(* ===== verification/Circuit.v ===== *)
(** * The circuit of anonymous transfers ([src/privacy/mod.rs], third part)

    The synthesis of the circuit, and the transactions that carry a proof.
    The library of gadgets, arkworks, is a class: the constraint system, the
    variables, their allocation and the operations on them; so is Groth16.
    What the documentation of arkworks says of the gadgets, that they compute
    the functions they are named after and that an honest assignment
    satisfies their own constraints, is the class [GadgetsOk]. *)

From S2P Require Import Prelude Orders Bytes Externals Types Merkle Hash Notes Store ZkTransfer.

(** ** The crates *)

Module SynthesisError.
Inductive t :=
| Unsatisfiable
| Gadget (message : string).
End SynthesisError.

(** [ConstraintSystemRef<Fr>], the variables of the gadgets with the values
    assigned to them, and the operations the circuit uses.  The elements are
    the instance variables an input is encoded as. *)
Class Gadgets := {
  constraint_system : Type;
  u8_var : Type;
  u64_var : Type;
  digest_var : Type;
  field_element : Type;
  new_ref : constraint_system;
  assigned_instance : constraint_system -> list (option field_element);
  is_satisfied : constraint_system -> bool;
  u8_value : u8_var -> byte;
  u64_value : u64_var -> Z;
  digest_value : digest_var -> bytes;
  u64_elements : Z -> list field_element;
  digest_elements : bytes -> list field_element;
  constant_vec : bytes -> list u8_var;
  new_witness_vec : bytes -> io constraint_system SynthesisError.t (list u8_var);
  u64_new_witness : Z -> io constraint_system SynthesisError.t u64_var;
  u64_new_input : Z -> io constraint_system SynthesisError.t u64_var;
  digest_new_witness : bytes -> io constraint_system SynthesisError.t digest_var;
  digest_new_input : bytes -> io constraint_system SynthesisError.t digest_var;
  u64_to_bytes_le : u64_var -> io constraint_system SynthesisError.t (list u8_var);
  digest_to_bytes_le : digest_var -> io constraint_system SynthesisError.t (list u8_var);
  evaluate : list u8_var -> io constraint_system SynthesisError.t digest_var;
  wrapping_add_many : list u64_var -> io constraint_system SynthesisError.t u64_var;
  u64_enforce_equal : u64_var -> u64_var -> io constraint_system SynthesisError.t unit;
  digest_enforce_equal : digest_var -> digest_var -> io constraint_system SynthesisError.t unit;
}.

#[local] Abbreviation synth := (io constraint_system SynthesisError.t) (only parsing).

(** ** The synthesis *)

Section synthesis.
Context `{Sha256, Gadgets}.

Definition constant_bytes (b : bytes) : list u8_var := constant_vec b.

Definition sha256_bytes (b : list u8_var) : synth digest_var := evaluate b.

Definition derive_recipient_public_key_var (spending_private_key : list u8_var) : synth digest_var :=
  let data := constant_bytes (bytes_of "prims-note-owner") ++ spending_private_key in
  sha256_bytes data.

Definition note_commitment_var (value : u64_var) (recipient_public_key blinding : list u8_var) :
  synth digest_var :=
  data ← u64_to_bytes_le value;
  sha256_bytes (data ++ recipient_public_key ++ blinding).

Definition merkle_leaf_hash_var (commitment : digest_var) : synth digest_var :=
  commitment_bytes ← digest_to_bytes_le commitment;
  sha256_bytes (constant_bytes (bytes_of "prims-note-merkle-leaf") ++ commitment_bytes).

Definition merkle_internal_hash_var (left right : digest_var) : synth digest_var :=
  left_bytes ← digest_to_bytes_le left;
  right_bytes ← digest_to_bytes_le right;
  sha256_bytes (constant_bytes (bytes_of "prims-note-merkle-node") ++ left_bytes ++ right_bytes).

(** The loop over the siblings. *)
Fixpoint path_var (current_hash : digest_var) (current_index : nat) (siblings : list bytes) :
  synth digest_var :=
  match siblings with
  | [] => mret current_hash
  | sibling :: siblings' =>
      sibling_var ← digest_new_witness sibling;
      next ← (if (current_index mod 2 =? 0)%nat
              then merkle_internal_hash_var current_hash sibling_var
              else merkle_internal_hash_var sibling_var current_hash);
      path_var next (current_index / 2) siblings'
  end.

(** One turn of the loop over the inputs: the variable of its value. *)
Definition input_var (merkle_root_var : digest_var) (input : ZkNoteInputWitness) : synth u64_var :=
  value_var ← u64_new_witness (in_value input);
  spending_private_key_var ← new_witness_vec (in_spending_private_key input);
  blinding_var ← new_witness_vec (in_blinding input);
  proof_leaf_var ← digest_new_witness (leaf (in_merkle_proof input));
  derived_recipient_public_key_var ← derive_recipient_public_key_var spending_private_key_var;
  recipient_bytes ← digest_to_bytes_le derived_recipient_public_key_var;
  expected_commitment_var ← note_commitment_var value_var recipient_bytes blinding_var;
  digest_enforce_equal expected_commitment_var proof_leaf_var;;
  leaf_hash ← merkle_leaf_hash_var proof_leaf_var;
  current_hash ← path_var leaf_hash (leaf_index (in_merkle_proof input))
                   (siblings (in_merkle_proof input));
  digest_enforce_equal current_hash merkle_root_var;;
  mret value_var.

Fixpoint input_vars (merkle_root_var : digest_var) (inputs : list ZkNoteInputWitness) :
  synth (list u64_var) :=
  match inputs with
  | [] => mret []
  | input :: inputs' =>
      value_var ← input_var merkle_root_var input;
      total_input_values ← input_vars merkle_root_var inputs';
      mret (value_var :: total_input_values)
  end.
(* ===== verification/Ledger.v ===== *)
(** * What the storage promises

    The abstract state of the node's database, a ledger of finite maps, the
    effect of every operation of [RocksDbStorage] on it, and the theorem that
    the operations on keys and bytes of file [Storage] implement it.  Clients
    of the storage reason about the ledger. *)

From S2P Require Import Prelude Orders Bytes Externals Types Hash Notes Keys Store Storage.

(** ** The ledger *)

Record Ledger := {
  led_blocks : gmap Z Block;
  led_heights : gmap bytes Z;
  led_transactions : gmap bytes Transaction;
  led_accounts : gmap bytes Account;
  led_validators : gmap bytes Validator;
  led_contracts : gmap bytes Contract;
  led_slots : gmap bytes (gmap bytes bytes);
  led_notes : gmap bytes ViewableNote;
  led_hints : gmap bytes (gmap bytes bytes);
  led_roots : gmap (option Z) Hash32;
}.

Definition empty_ledger : Ledger := {|
  led_blocks := ∅; led_heights := ∅; led_transactions := ∅; led_accounts := ∅;
  led_validators := ∅; led_contracts := ∅; led_slots := ∅; led_notes := ∅;
  led_hints := ∅; led_roots := ∅ |}.

Definition on_blocks (f : gmap Z Block -> gmap Z Block) (L : Ledger) : Ledger := {|
  led_blocks := f (led_blocks L); led_heights := led_heights L;
  led_transactions := led_transactions L; led_accounts := led_accounts L;
  led_validators := led_validators L; led_contracts := led_contracts L;
  led_slots := led_slots L; led_notes := led_notes L; led_hints := led_hints L;
  led_roots := led_roots L |}.

Definition on_heights (f : gmap bytes Z -> gmap bytes Z) (L : Ledger) : Ledger := {|
  led_blocks := led_blocks L; led_heights := f (led_heights L);
  led_transactions := led_transactions L; led_accounts := led_accounts L;
  led_validators := led_validators L; led_contracts := led_contracts L;
  led_slots := led_slots L; led_notes := led_notes L; led_hints := led_hints L;
  led_roots := led_roots L |}.

Definition on_transactions (f : gmap bytes Transaction -> gmap bytes Transaction) (L : Ledger) : Ledger := {|
  led_blocks := led_blocks L; led_heights := led_heights L;
  led_transactions := f (led_transactions L); led_accounts := led_accounts L;
  led_validators := led_validators L; led_contracts := led_contracts L;
  led_slots := led_slots L; led_notes := led_notes L; led_hints := led_hints L;
  led_roots := led_roots L |}.
(* ===== verification/StorageSpec.v ===== *)
(** * Properties of the storage

    Sessions of requests on the database and on the ledger of file [Ledger]:
    refinement, the authenticity of contract storage roots, batches against
    single writes, and the discovery of notes by viewing key. *)

From S2P Require Import Prelude Orders Bytes Externals Types Hash Notes Keys Store Storage Ledger.

(** ** Sessions *)

(** A request with the type of its result. *)
Record call := Call { call_result : Type; call_request : request call_result }.

Arguments Call {_} _.

(** A result with its type. *)
Definition response : Type := {A : Type & outcome StorageError A}.

(** The responses to the calls, in order, and the last state. *)
Fixpoint session {St} (go : forall A, request A -> io St StorageError A) (calls : list call)
    (s : St) : list response * St :=
  match calls with
  | [] => ([], s)
  | c :: calls' =>
      let '(r, s1) := run_io (go _ (call_request c)) s in
      let '(rs, s2) := session go calls' s1 in
      (existT _ r :: rs, s2)
  end.

Lemma session_cons {St} (go : forall A, request A -> io St StorageError A) c calls (s : St) :
  (session go (c :: calls) s).2 = (session go calls (run_io (go _ (call_request c)) s).2).2.
Proof.
  cbn [session]. destruct (run_io _ s) as [r s1]. cbn [snd]. by destruct (session go calls s1).
Qed.

Definition call_ok `{Sha256, !Addresses} (c : call) : Prop := request_ok (call_request c).

Section sessions.
Context `{!Addresses} {S : Type} `{KvStoreOk S, Sha256Ok, ChainCodecsOk}.
Context `{!Bincode ViewableNote, !BincodeOk ViewableNote, !Bincode Hash32, !BincodeOk Hash32}.
Implicit Types (s : S) (L : Ledger).

Lemma represents_empty s : contents s = ∅ -> represents (contents s) empty_ledger.
Proof. intros E. rewrite E. split; try (intros ?; try intros ?; done); by intros ? [? L].
Qed.

Lemma session_refines calls s L :
  Forall call_ok calls -> represents (contents s) L -> exists s',
    session (@perform _ _ S _ _ _) calls s = ((session (@spec _ _) calls L).1, s') /\
    represents (contents s') (session (@spec _ _) calls L).2.
Proof.
  intros W. revert s L. induction W as [|c calls Wc W IH]; intros s L P; [by exists s|].
  cbn [session]. destruct (perform_implements (call_request c) s L Wc P) as (s1 & E1 & P1).
  rewrite E1. destruct (run_io (spec (call_request c)) L) as [r L1]. cbn [fst snd] in *.
  destruct (IH s1 L1 P1) as (s2 & E2 & P2). exists s2. rewrite E2.
  by destruct (session (@spec _ _) calls L1) as [rs L2].
Qed.
End sessions.

(** ** Authentic roots *)

Section roots.
Context `{Sha256, ChainCodecs}.

(** The storage root of each contract is the root of its slots; nothing else
    has slots. *)
Record roots_ok (L : Ledger) : Prop := {
  roots_contract : forall a c, led_contracts L !! a = Some c ->
    ctr_storage_root c = storage_root (nest (led_slots L) a);
  roots_absent : forall a, led_contracts L !! a = None -> nest (led_slots L) a = ∅;
}.

Definition updates_contract (c : call) : bool :=
  match call_request c with UpdateContract _ _ => true | _ => false end.

Lemma roots_ok_empty : roots_ok empty_ledger.
Proof. by split. Qed.

(** Only the contracts and the slots matter. *)
Lemma roots_ok_same L L' :
  led_contracts L' = led_contracts L -> led_slots L' = led_slots L -> roots_ok L -> roots_ok L'.
Proof. intros Ec Es [R A]. split; rewrite Ec, Es; [exact R|exact A]. Qed.

Lemma roots_ok_set_slots L a c slots :
  roots_ok L -> is_Some (led_contracts L !! a) ->
  roots_ok (run_io (spec_set_slots a c slots) L).2.
Proof.
  intros [R A] [c0 E]. split; cbn; intros a'.
  - intros c'. rewrite nest_insert. destruct (decide (a = a')) as [->|N].
    + rewrite lookup_insert_eq. by intros [= <-].
    + rewrite lookup_insert_ne by done. apply R.
  - destruct (decide (a = a')) as [->|N]; [by rewrite lookup_insert_eq|].
    rewrite lookup_insert_ne by done. rewrite nest_insert, decide_False by done. apply A.
Qed.

Lemma roots_ok_deploy L a code_wasm :
  roots_ok L -> roots_ok (run_io (spec_deploy a code_wasm) L).2.
Proof.
  intros [R A]. unfold spec_deploy. do 2 (rewrite run_bind; cbn [run_io ask]).
  case_bool_decide as D; [by split|]. split; cbn; intros a'.
  - intros c'. destruct (decide (a = a')) as [->|N].
    + rewrite lookup_insert_eq. intros [= <-]. cbn. rewrite A; [done|].
      destruct (led_contracts L !! a') eqn:E; [|done]. destruct D. by right.
    + rewrite lookup_insert_ne by done. apply R.
  - destruct (decide (a = a')) as [->|N]; [by rewrite lookup_insert_eq|].
    rewrite lookup_insert_ne by done. apply A.
Qed.
(** Inside a call, the guest reads the slots a commit would
    leave: its own staged writes over the stored slots; and the database
    answers the same after the batch is committed. *)
Theorem storage_overlay (s : S) L vm key account code_hash :
  let a := ctx_contract_address (vm_context vm) in
  let slots := vm_staged_storage_writes vm ∪ nest (led_slots L) a in
  represents (contents s) L -> length a = 32%nat ->
  led_accounts L !! a = Some account -> acct_code_hash account = Some code_hash ->
  is_Some (led_contracts L !! a) -> exists s',
    run_io (get_storage vm key) s = (Ok (slots !! key), s) /\
    run_io (commit_contract_storage_batch a (vm_staged_storage_writes vm)) s = (Ok tt, s') /\
    run_io (get_contract_storage a key) s' = (Ok (slots !! key), s').
Proof.
  intros a slots P W Ea Eh [c Ec]. set (w := vm_staged_storage_writes vm) in *.
  assert (a <> []) as Na by (intros E; by rewrite E in W).
  destruct (perform_implements (CommitContractStorageBatch a w) s L I P) as (s1 & E1 & P1).
  assert (run_io (spec (CommitContractStorageBatch a w)) L =
    (Ok tt, if decide (w = ∅) then L else slots_set a c slots L)) as Es.
  { destruct (decide (w = ∅)) as [E|N].
    - cbn [spec]. by rewrite bool_decide_true.
    - rewrite (batch_spec a w c L Ec N), put_all_entries. done. }
  rewrite Es in E1, P1. cbn [fst snd] in *. exists s1. split; [|split; [exact E1|]].
  - unfold get_storage. rewrite run_bind, run_lift. unfold require_contract_address.
    rewrite bool_decide_false by done. rewrite run_bind, (require_account_run s L P).
    unfold require_contract_address. rewrite bool_decide_false by done.
    cbn [mbind outcome_bind]. fold a. rewrite Ea. cbn [ok_or mbind outcome_bind]. rewrite Eh.
    fold w. unfold slots. rewrite lookup_union. destruct (w !! key) as [v|] eqn:Ew.
    + by rewrite union_Some_l.
    + rewrite (left_id_L None _). unfold storage_op. cbn [run_io].
      by rewrite (get_slot_run s L P a key W), Ec.
  - rewrite (get_slot_run s1 _ P1 a key W). destruct (decide (w = ∅)) as [E|N].
    + rewrite Ec. unfold slots. by rewrite E, (left_id_L ∅ (∪)).
    + destruct (slots_set_at a c slots L) as [Ec' Es']. by rewrite Ec', Es'.
Qed.
Lemma pool_add_run st tx : routed (rpc_mempool st) -> exists st',
  run_io (pool_add tx) st = (Ok tt, st') /\ rpc_storage st' = rpc_storage st /\
  rpc_limiter st' = rpc_limiter st /\ routed (rpc_mempool st') /\ pending st' ≡ₚ tx :: pending st.
Proof.
  intros R. destruct (add_transaction_routed (E := RpcError) (rpc_mempool st) tx R) as (m & E & R' & _).
  unfold pool_add. cbn [run_io]. rewrite E. eexists. split; [done|]. split; [done|].
  split; [done|]. split; [done|]. by apply (add_transaction_pending (E := RpcError)).
Qed.

Lemma pool_len_run st : run_io pool_len st = (Ok (Z.of_nat (length (pending st))), st).
Proof. unfold pool_len, pending. cbn [run_io]. by rewrite mempool_len_pending, pending_concat. Qed.

Lemma hash_transaction_size {E} tx b : bincode_serialize tx = Ok b ->
  hash_transaction (E := E) tx = Ok (sha256 b).
Proof. unfold hash_transaction. by intros ->. Qed.

(** After its parameter has been decoded. *)
Lemma send_decoded L st tx hex b :
  represents (contents (rpc_storage st)) L -> routed (rpc_mempool st) ->
  decode_hex hex "hex_tx" = Ok b -> bincode_deserialize b = Ok tx -> wf tx ->
  atomic (send_transaction hex) st (accepted L tx st).
Proof.
  intros P R Eh Eb W. unfold send_transaction, atomic. rewrite run_bind, run_lift, Eh.
  rewrite run_bind, run_lift, Eb. cbn [map_err].
  match goal with |- context [run_io ?k st] => change (atomic k st (accepted L tx st)) end.
  eapply atomic_bind; [apply contained_lift;
    [by apply map_err_not_Panic, size_not_Panic|intros u Sz; exact Sz]|].
  intros [] (enc & Ee & Sz)%map_err_Ok%validate_transaction_size_Ok.
  destruct (Nat.eqb_spec (length (tx_from tx)) 32) as [K|]; cbn [negb]; [|done].
  eapply atomic_bind; [apply contained_lift;
    [by apply map_err_not_Panic, verify_not_Panic|intros v Ev; exact Ev]|].
  intros [|] V%map_err_Ok; cbn [negb]; [|done].
  eapply atomic_bind; [by apply get_account_contained|]. intros account ->.
  eapply atomic_bind; [apply contained_lift; [apply map_err_not_Panic|intros u N; exact N]|].
  { unfold validate_transaction_nonce. by repeat case_match. }
  intros [] N%map_err_Ok. rewrite nonce_Ok in N.
  eapply atomic_then; [by apply check_by_type_atomic|].
  intros _ st1 (T & [Om Ol] & C).
  rewrite run_bind, run_lift, (hash_transaction_size tx enc Ee).
  assert (routed (rpc_mempool st1)) as R1 by by rewrite Om.
  destruct (pool_add_run st1 tx R1) as (st2 & E2 & S2 & L2 & R2 & P2).
  rewrite run_bind, E2, run_bind, pool_len_run, run_ret. eexists _, st2. split; [done|].
  split; try done; [by split; eauto| |by rewrite P2; unfold pending; rewrite Om|congruence|].
  - exists (sha256 enc). split; [by apply hash_transaction_size|done].
  - destruct (tx_type tx); congruence || (by rewrite S2).
Qed.

(** Any parameter. *)
Lemma send_atomic L st hex :
  represents (contents (rpc_storage st)) L -> routed (rpc_mempool st) -> vec_ok hex ->
  atomic (send_transaction hex) st (fun resp st' => exists b tx,
    decode_hex hex "hex_tx" = Ok b /\ bincode_deserialize b = Ok tx /\ wf tx /\
    accepted L tx st resp st').
Proof.
  intros P R V. destruct (decode_hex hex "hex_tx") as [b|e|] eqn:Eh.
  - destruct (bincode_deserialize (A := Transaction) b) as [tx|e|] eqn:Eb.
    + assert (wf tx) as W by (eapply bincode_decoded; [by eapply decode_hex_vec|done]).
      pose proof (send_decoded L st tx hex b P R Eh Eb W) as D. unfold atomic in *.
      destruct (run_io (send_transaction hex) st) as [[resp|e|] st']; [|done|done]. by exists b, tx.
    + unfold atomic, send_transaction. by rewrite run_bind, run_lift, Eh, run_bind, run_lift, Eb.
    + by apply bincode_no_panic in Eb.
  - unfold atomic, send_transaction. by rewrite run_bind, run_lift, Eh.
  - by apply decode_hex_not_Panic in Eh.
Qed.

Lemma check_by_type_pass st tx account :
  wf tx -> type_rules tx account -> tx_type tx <> CallContract ->
  run_io (check_by_type tx account) st = (Ok tt, st).
Proof.
  intros W. assert (0 <= tx_amount tx /\ 0 <= tx_fee tx) as [A F] by (split; apply W).
  unfold type_rules, check_by_type. destruct (tx_type tx); intros T N; try done.
  1,2,4,5: by rewrite (proj2 (balance_Ok tx account A F) T).
  - by rewrite (proj2 (check_fee_Ok tx account) T).
  - by rewrite (proj2 (check_deploy_Ok tx account) T).
Qed.

(** An admissible transaction other than a call is accepted. *)
Lemma send_admissible L st tx hex b :
  represents (contents (rpc_storage st)) L -> routed (rpc_mempool st) ->
  decode_hex hex "hex_tx" = Ok b -> bincode_deserialize b = Ok tx -> wf tx ->
  admissible tx (led_accounts L !! tx_from tx) -> tx_type tx <> CallContract -> exists resp st',
    run_io (send_transaction hex) st = (Ok resp, st').
Proof.
  intros P R Eh Eb W [Sz K V N T] NC. unfold send_transaction.
  rewrite run_bind, run_lift, Eh, run_bind, run_lift, Eb. cbn [map_err].
  pose proof Sz as Sz'. apply validate_transaction_size_Ok in Sz' as ->.
  rewrite run_bind, run_lift. cbn [map_err]. rewrite K. cbn [Nat.eqb negb].
  rewrite run_bind, run_lift, V. cbn [map_err negb].
  rewrite run_bind, (run_on_storage_read _ _ st (Ok (led_accounts L !! tx_from tx)))
    by apply (run_load_table RAccount _ _ (tx_from tx) I (rep_accounts _ _ P)).
  cbn [map_err]. rewrite run_bind, run_lift, (proj2 (nonce_Ok tx _) N). cbn [map_err].
  rewrite run_bind, (check_by_type_pass st tx _ W T NC).
  destruct Sz as (enc & Ee & _). rewrite run_bind, run_lift, (hash_transaction_size tx enc Ee).
  destruct (pool_add_run st tx R) as (st2 & E2 & _). rewrite run_bind, E2.
  rewrite run_bind, pool_len_run, run_ret. by eexists _, _.
Qed.

Lemma batch_accounts a w L :
  led_accounts (run_io (spec (CommitContractStorageBatch a w)) L).2 = led_accounts L.
Proof.
  cbn [spec]. case_bool_decide; [done|]. rewrite run_bind, require_spec.
  by destruct (led_contracts L !! a).
Qed.

(** The accounts after an accepted submission are those before. *)
Lemma accepted_accounts L tx st resp st' :
  represents (contents (rpc_storage st)) L -> accepted L tx st resp st' -> exists L',
    represents (contents (rpc_storage st')) L' /\ led_accounts L' = led_accounts L.
Proof.
  intros P A. pose proof (acc_storage _ _ _ _ _ A) as C. destruct (tx_type tx).
  1-6: exists L; by rewrite C.
  destruct C as (out & L' & P' & C). destruct (call_writes _ _ _ _ C) as [w E].
  exists L'. split; [done|]. subst L'. apply batch_accounts.
Qed.
End submission.

(** ** Reading whole tables *)

Lemma Forall_choose {A B} (R : A -> B -> Prop) l :
  Forall (fun a => exists b, R a b) l -> exists k, Forall2 R l k.
Proof.
  induction 1 as [|a l [b r] _ [k F]]; [by exists []|]. exists (b :: k). by constructor.
Qed.

Section scan.
Context {K A : Type} `{Countable K, BincodeOk A} (R : K -> record_id) `{!Inj (=) (=) R}.
Context (prefix : bytes).
Context (own : forall k, starts_with (record_key (R k)) prefix = true).
Context (alone : forall r, record_ok r -> starts_with (record_key r) prefix = true ->
  exists k, r = R k).

(** An entry of the store and the entry of the table it stands for. *)
Definition stands_for (kv : bytes * bytes) (kx : K * A) : Prop :=
  kv.1 = record_key (R kx.1) /\ bincode_serialize kx.2 = Ok kv.2 /\ wf kx.2 /\ record_ok (R kx.1).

━━━

▶ ASSIGNED TASK
Count how many lines in the material above hold the word "database", then write the number and nothing more.

▶ TASK OUTPUT
3